(* ===== verification/Keys.v ===== *)
(** * Key derivation and wrapping ([crates/lr-crypto/src/kdf.rs], [keys.rs])

    The Argon2id parameter budget and the key hierarchy
    [passphrase -> KEK -> chain key -> (data key, meta key, dedup key)].
    Random bytes read from [/dev/urandom] are arguments; zeroization and the
    process-wide derivation slot have no functional content. *)

From S2P Require Import Prelude Core Crypto.

Module Kdf.
Definition KDF_ID_ARGON2ID : Z := 1.
Definition KEK_LEN : Z := 32.
Definition SALT_LEN : Z := 16.
Definition DEFAULT_M_COST_KIB : Z := 256 * 1024.
Definition DEFAULT_T_COST : Z := 3.
Definition DEFAULT_P_COST : Z := 4.
Definition MAX_M_COST_KIB : Z := 1024 * 1024.
Definition MAX_T_COST : Z := 16.
Definition MAX_P_COST : Z := 16.
Definition MAX_WORK_KIB_PASSES : Z := 4 * 1024 * 1024.

Record KdfParams := { m_cost_kib : Z; t_cost : Z; p_cost : Z }.

Definition params_ok (p : KdfParams) : Prop :=
  u32_ok (m_cost_kib p) /\ u32_ok (t_cost p) /\ u32_ok (p_cost p).

Definition default_params : KdfParams :=
  {| m_cost_kib := DEFAULT_M_COST_KIB; t_cost := DEFAULT_T_COST; p_cost := DEFAULT_P_COST |}.

(** The product is computed on [u64]. *)
Definition check_budget (p : KdfParams) : result unit :=
  let work := wrapping_mul (m_cost_kib p) (t_cost p) in
  if (MAX_M_COST_KIB <? m_cost_kib p) || (MAX_T_COST <? t_cost p)
     || (MAX_P_COST <? p_cost p) || (MAX_WORK_KIB_PASSES <? work)
  then Err (Unsupported "argon2 parameters m={} KiB, t={}, p={} exceed the accepted budget")
  else Ok tt.

Section ops.
Context `{Primitives}.

Definition validate (p : KdfParams) : result unit :=
  ensure (argon2_params_ok (m_cost_kib p) (t_cost p) (p_cost p))
    (Unsupported "argon2 parameters: {e}").

Definition to_argon2 (p : KdfParams) : result KdfParams :=
  check_budget p;;;
  ensure (argon2_params_ok (m_cost_kib p) (t_cost p) (p_cost p))
    (Unsupported "argon2 parameters: {e}");;;
  Ok p.

Definition derive_kek (passphrase salt : bytes) (params : KdfParams) : result bytes :=
  let* params := to_argon2 params in
  ok_or (argon2id passphrase salt (m_cost_kib params) (t_cost params) (p_cost params))
    (Unsupported "argon2: {e}").
End ops.

Lemma check_budget_Ok p :
  params_ok p ->
  (exists u, check_budget p = Ok u) <->
  m_cost_kib p <= MAX_M_COST_KIB /\ t_cost p <= MAX_T_COST /\ p_cost p <= MAX_P_COST /\
  m_cost_kib p * t_cost p <= MAX_WORK_KIB_PASSES.
Proof.
  intros (Hm & Ht & Hp). unfold u32_ok in *. unfold check_budget, wrapping_mul.
  rewrite (Z.mod_small (_ * _)) by nia.
  case_match eqn:E.
  - split; [intros [u Hu]; discriminate|]. intros (H1 & H2 & H3 & H4). exfalso.
    rewrite !orb_true_iff, !Z.ltb_lt in E. lia.
  - split; [|eauto]. intros _. bprop. lia.
Qed.
End Kdf.
Export Kdf (KdfParams).

Module Keys.
Definition CHAIN_KEY_LEN : Z := 32.
Definition WRAP_NONCE_LEN : Z := 12.
Definition WRAPPED_KEY_LEN : Z := CHAIN_KEY_LEN + 16.

(** [b"lrimg-v1/wrap"], [b"lrimg-v1/file"] and [b"lrimg-v1/dedup"]. *)
Definition WRAP_AD_PREFIX : bytes := String.list_byte_of_string "lrimg-v1/wrap".
Definition FILE_INFO : bytes := String.list_byte_of_string "lrimg-v1/file".
Definition DEDUP_INFO : bytes := String.list_byte_of_string "lrimg-v1/dedup".

Record FileKeys := { data_key : bytes; meta_key : bytes }.

Definition wrap_ad (chain_id : Id) : bytes := WRAP_AD_PREFIX ++ chain_id.

Section ops.
Context `{Primitives}.

(** [nonce] is what [rand::random_bytes] returned. *)
Definition wrap_chain_key (nonce kek chain_key : bytes) (chain_id : Id) :
    result (bytes * bytes) :=
  let ad := wrap_ad chain_id in
  let* (ciphertext, tag) := Aeads.seal Aes256Gcm kek nonce ad chain_key in
  Ok (nonce, ciphertext ++ tag).

Definition unwrap_chain_key (kek : bytes) (chain_id : Id) (nonce wrapped : bytes) :
    result bytes :=
  let ad := wrap_ad chain_id in
  let tag := sub CHAIN_KEY_LEN 16 wrapped in
  let* plaintext := Aeads.open Aes256Gcm kek nonce ad (sub 0 CHAIN_KEY_LEN wrapped) tag in
  if zlen plaintext =? CHAIN_KEY_LEN then Ok plaintext else Err Aead.

Definition hkdf_sha256 (ikm salt info : bytes) (length : Z) : result bytes :=
  ok_or (hkdf_sha256_expand salt ikm info length) (Unsupported "hkdf output length").

Definition expand (chain_key salt info : bytes) (length : Z) : result bytes :=
  hkdf_sha256 chain_key salt info length.

Definition file_keys (chain_key : bytes) (image_uuid : Id) : result FileKeys :=
  let* okm := expand chain_key image_uuid FILE_INFO 64 in
  Ok {| data_key := sub 0 32 okm; meta_key := sub 32 32 okm |}.

Definition dedup_key (chain_key : bytes) (chain_id : Id) : result bytes :=
  let* okm := expand chain_key chain_id DEDUP_INFO 32 in
  Ok (sub 0 32 okm).

Context `{!PrimitiveLaws}.

Lemma wrap_unwrap nonce kek chain_key chain_id n w :
  zlen chain_key = 32 ->
  wrap_chain_key nonce kek chain_key chain_id = Ok (n, w) ->
  n = nonce /\ zlen w = 48 /\ unwrap_chain_key kek chain_id n w = Ok chain_key.
Proof.
  intros Hk. unfold wrap_chain_key, unwrap_chain_key. intros H2. inv_ok. simplify_eq.
  destruct (Aeads.seal_len _ _ _ _ _ _ _ E) as [Hb Ht]. rewrite Hk in Hb.
  split; [done|]. split; [rewrite zlen_app; lia|].
  rewrite (sub_hit 0) by (unfold CHAIN_KEY_LEN; lia).
  rewrite sub_skip by (unfold CHAIN_KEY_LEN; lia).
  rewrite sub_all by (unfold CHAIN_KEY_LEN; lia).
  unfold Aeads.open. rewrite (Aeads.seal_open _ _ _ _ _ _ _ E). cbn [bind]. by rewrite Hk.
Qed.

Lemma file_keys_len chain_key image_uuid k :
  file_keys chain_key image_uuid = Ok k -> zlen (data_key k) = 32 /\ zlen (meta_key k) = 32.
Proof.
  unfold file_keys, expand, hkdf_sha256. intros H1. inv_ok. simpl.
  apply ok_or_Ok, hkdf_len in E. split; apply zlen_sub; lia.
Qed.

Lemma dedup_key_len chain_key chain_id k :
  dedup_key chain_key chain_id = Ok k -> zlen k = 32.
Proof.
  unfold dedup_key, expand, hkdf_sha256. intros H1. inv_ok.
  apply ok_or_Ok, hkdf_len in E. apply zlen_sub; lia.
Qed.
End ops.
End Keys.
Export Keys (FileKeys).

(** ** Properties *)

(** Wrapping the chain key under a key-encryption key and unwrapping it
    with the same key and chain id gives it back; a blob that unwraps to a
    chain key was wrapped for that chain id, so it is useless in another
    chain. *)
Theorem chain_key_roundtrip `{PrimitiveLaws} kek chain_id :
  (forall nonce chain_key n w, zlen chain_key = Keys.CHAIN_KEY_LEN ->
     Keys.wrap_chain_key nonce kek chain_key chain_id = Ok (n, w) ->
     n = nonce /\ zlen w = Keys.WRAPPED_KEY_LEN /\
     Keys.unwrap_chain_key kek chain_id n w = Ok chain_key) /\
  (forall nonce w chain_key, zlen w = Keys.WRAPPED_KEY_LEN ->
     Keys.unwrap_chain_key kek chain_id nonce w = Ok chain_key ->
     zlen chain_key = Keys.CHAIN_KEY_LEN /\
     Keys.wrap_chain_key nonce kek chain_key chain_id = Ok (nonce, w)).
Proof.
  split; [intros; by apply Keys.wrap_unwrap|].
  intros nonce w chain_key Hw Hu. unfold Keys.unwrap_chain_key in Hu. inv_ok.
  destruct (zlen v =? Keys.CHAIN_KEY_LEN) eqn:El; [|done]. inv_ok. bprop. split; [done|].
  unfold Keys.wrap_chain_key, Aeads.seal. apply Aeads.open_seal in E. rewrite E. cbn [bind].
  do 2 f_equal. change Keys.WRAPPED_KEY_LEN with 48 in Hw. change Keys.CHAIN_KEY_LEN with 32.
  rewrite <- sub_split by lia. by apply sub_all.
Qed.

(** The key hierarchy gives 32-byte keys or refuses: a KEK is derived only
    from parameters inside the budget (1 GiB, 16 passes, 16 lanes, 4 GiB-passes
    of work) which a header under attack may exceed, and the three keys of an
    image have 32 bytes. *)
Theorem key_hierarchy_bounds `{PrimitiveLaws} :
  (forall pass salt p kek, Kdf.params_ok p -> Kdf.derive_kek pass salt p = Ok kek ->
     Kdf.m_cost_kib p <= 1048576 /\ Kdf.t_cost p <= 16 /\ Kdf.p_cost p <= 16 /\
     Kdf.m_cost_kib p * Kdf.t_cost p <= 4194304) /\
  (forall chain_key image_uuid k, Keys.file_keys chain_key image_uuid = Ok k ->
     zlen (Keys.data_key k) = 32 /\ zlen (Keys.meta_key k) = 32) /\
  (forall chain_key chain_id k, Keys.dedup_key chain_key chain_id = Ok k -> zlen k = 32).
Proof.
  split_and!.
  - intros pass salt p kek Hp Hd. unfold Kdf.derive_kek, Kdf.to_argon2 in Hd. inv_ok.
    apply Kdf.check_budget_Ok; eauto.
  - intros. by eapply Keys.file_keys_len.
  - intros. by eapply Keys.dedup_key_len.
Qed.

· · · ·

GOAL OF THE EXERCISE
Here the answer is the exact run of lines above, from the line with "image have 32 bytes. *)" down to the last, and nothing else.

EXERCISE RESPONSE
    image have 32 bytes. *)
Theorem key_hierarchy_bounds `{PrimitiveLaws} :
  (forall pass salt p kek, Kdf.params_ok p -> Kdf.derive_kek pass salt p = Ok kek ->
     Kdf.m_cost_kib p <= 1048576 /\ Kdf.t_cost p <= 16 /\ Kdf.p_cost p <= 16 /\
     Kdf.m_cost_kib p * Kdf.t_cost p <= 4194304) /\
  (forall chain_key image_uuid k, Keys.file_keys chain_key image_uuid = Ok k ->
     zlen (Keys.data_key k) = 32 /\ zlen (Keys.meta_key k) = 32) /\
  (forall chain_key chain_id k, Keys.dedup_key chain_key chain_id = Ok k -> zlen k = 32).
Proof.
  split_and!.
  - intros pass salt p kek Hp Hd. unfold Kdf.derive_kek, Kdf.to_argon2 in Hd. inv_ok.
    apply Kdf.check_budget_Ok; eauto.
  - intros. by eapply Keys.file_keys_len.
  - intros. by eapply Keys.dedup_key_len.
Qed.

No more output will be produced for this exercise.